── MATERIAL FOR THIS TASK ──

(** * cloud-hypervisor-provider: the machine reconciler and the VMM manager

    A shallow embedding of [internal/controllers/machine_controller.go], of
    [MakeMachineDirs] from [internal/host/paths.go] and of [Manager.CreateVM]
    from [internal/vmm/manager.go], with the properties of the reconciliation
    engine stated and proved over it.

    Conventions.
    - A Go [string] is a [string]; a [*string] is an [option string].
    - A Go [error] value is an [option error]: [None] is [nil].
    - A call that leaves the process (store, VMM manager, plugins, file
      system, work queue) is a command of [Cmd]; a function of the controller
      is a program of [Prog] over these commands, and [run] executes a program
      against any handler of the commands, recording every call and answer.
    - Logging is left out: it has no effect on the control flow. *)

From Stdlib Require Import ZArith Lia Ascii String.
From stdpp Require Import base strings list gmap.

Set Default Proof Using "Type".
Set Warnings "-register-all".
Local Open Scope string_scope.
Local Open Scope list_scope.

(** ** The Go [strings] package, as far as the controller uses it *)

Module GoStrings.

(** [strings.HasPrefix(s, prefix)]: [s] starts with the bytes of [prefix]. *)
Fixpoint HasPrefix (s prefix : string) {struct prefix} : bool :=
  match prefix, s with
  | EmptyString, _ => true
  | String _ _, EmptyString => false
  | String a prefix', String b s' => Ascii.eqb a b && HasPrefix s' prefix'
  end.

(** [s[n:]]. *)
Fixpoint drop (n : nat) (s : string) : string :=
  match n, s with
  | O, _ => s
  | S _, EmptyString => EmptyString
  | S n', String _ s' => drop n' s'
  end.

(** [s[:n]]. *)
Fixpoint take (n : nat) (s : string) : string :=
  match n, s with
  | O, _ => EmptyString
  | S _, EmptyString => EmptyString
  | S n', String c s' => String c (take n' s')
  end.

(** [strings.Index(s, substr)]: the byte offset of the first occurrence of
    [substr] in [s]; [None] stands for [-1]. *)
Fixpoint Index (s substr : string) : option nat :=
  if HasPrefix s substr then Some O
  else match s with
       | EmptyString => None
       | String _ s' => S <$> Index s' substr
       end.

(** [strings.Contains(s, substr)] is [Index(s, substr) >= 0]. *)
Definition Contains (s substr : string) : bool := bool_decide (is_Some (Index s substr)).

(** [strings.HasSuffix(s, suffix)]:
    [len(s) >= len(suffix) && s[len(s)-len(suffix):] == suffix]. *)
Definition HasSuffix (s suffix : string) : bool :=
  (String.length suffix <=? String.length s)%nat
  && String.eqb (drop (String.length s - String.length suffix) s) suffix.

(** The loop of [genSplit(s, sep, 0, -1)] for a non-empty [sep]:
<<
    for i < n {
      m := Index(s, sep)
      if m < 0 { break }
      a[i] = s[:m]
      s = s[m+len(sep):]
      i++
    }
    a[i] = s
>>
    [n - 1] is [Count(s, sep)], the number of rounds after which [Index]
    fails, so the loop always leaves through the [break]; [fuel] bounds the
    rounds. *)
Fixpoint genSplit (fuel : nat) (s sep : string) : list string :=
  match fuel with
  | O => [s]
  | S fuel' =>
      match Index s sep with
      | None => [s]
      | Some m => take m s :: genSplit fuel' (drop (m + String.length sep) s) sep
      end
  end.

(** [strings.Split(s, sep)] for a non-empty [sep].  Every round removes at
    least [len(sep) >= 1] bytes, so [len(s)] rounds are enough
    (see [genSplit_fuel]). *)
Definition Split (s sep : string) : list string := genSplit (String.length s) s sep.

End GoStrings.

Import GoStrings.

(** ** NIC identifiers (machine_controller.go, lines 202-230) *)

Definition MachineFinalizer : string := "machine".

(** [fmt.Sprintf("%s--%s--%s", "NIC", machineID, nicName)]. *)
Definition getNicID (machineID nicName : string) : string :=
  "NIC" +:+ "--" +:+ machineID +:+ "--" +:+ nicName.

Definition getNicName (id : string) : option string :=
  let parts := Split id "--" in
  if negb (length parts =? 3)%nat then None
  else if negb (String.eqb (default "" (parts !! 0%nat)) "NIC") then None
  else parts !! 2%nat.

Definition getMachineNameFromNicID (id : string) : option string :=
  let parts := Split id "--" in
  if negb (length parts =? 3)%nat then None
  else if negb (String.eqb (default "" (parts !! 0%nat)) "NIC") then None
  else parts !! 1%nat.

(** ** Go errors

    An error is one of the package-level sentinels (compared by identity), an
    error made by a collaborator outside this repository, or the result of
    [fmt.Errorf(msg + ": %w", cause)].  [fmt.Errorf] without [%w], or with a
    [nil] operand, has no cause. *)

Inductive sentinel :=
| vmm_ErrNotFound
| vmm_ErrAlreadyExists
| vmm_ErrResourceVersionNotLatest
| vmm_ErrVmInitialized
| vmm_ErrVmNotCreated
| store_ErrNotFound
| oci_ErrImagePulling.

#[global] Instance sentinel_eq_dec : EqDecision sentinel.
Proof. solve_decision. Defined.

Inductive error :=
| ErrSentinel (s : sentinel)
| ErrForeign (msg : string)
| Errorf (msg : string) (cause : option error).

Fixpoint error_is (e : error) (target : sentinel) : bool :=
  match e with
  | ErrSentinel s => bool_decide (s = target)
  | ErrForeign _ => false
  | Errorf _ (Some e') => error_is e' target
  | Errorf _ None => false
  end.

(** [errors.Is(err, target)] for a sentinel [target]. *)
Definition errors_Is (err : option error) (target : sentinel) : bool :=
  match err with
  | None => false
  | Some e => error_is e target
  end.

───

> _PROBLEM REQUIREMENTS_:
Check every line of the data above for the string "Index", and copy those that have it.

> _SOLUTION FOR THIS EXERCISE_:
(** [strings.Index(s, substr)]: the byte offset of the first occurrence of
Fixpoint Index (s substr : string) : option nat :=
       | String _ s' => S <$> Index s' substr
(** [strings.Contains(s, substr)] is [Index(s, substr) >= 0]. *)
Definition Contains (s substr : string) : bool := bool_decide (is_Some (Index s substr)).
      m := Index(s, sep)
    [n - 1] is [Count(s, sep)], the number of rounds after which [Index]
      match Index s sep with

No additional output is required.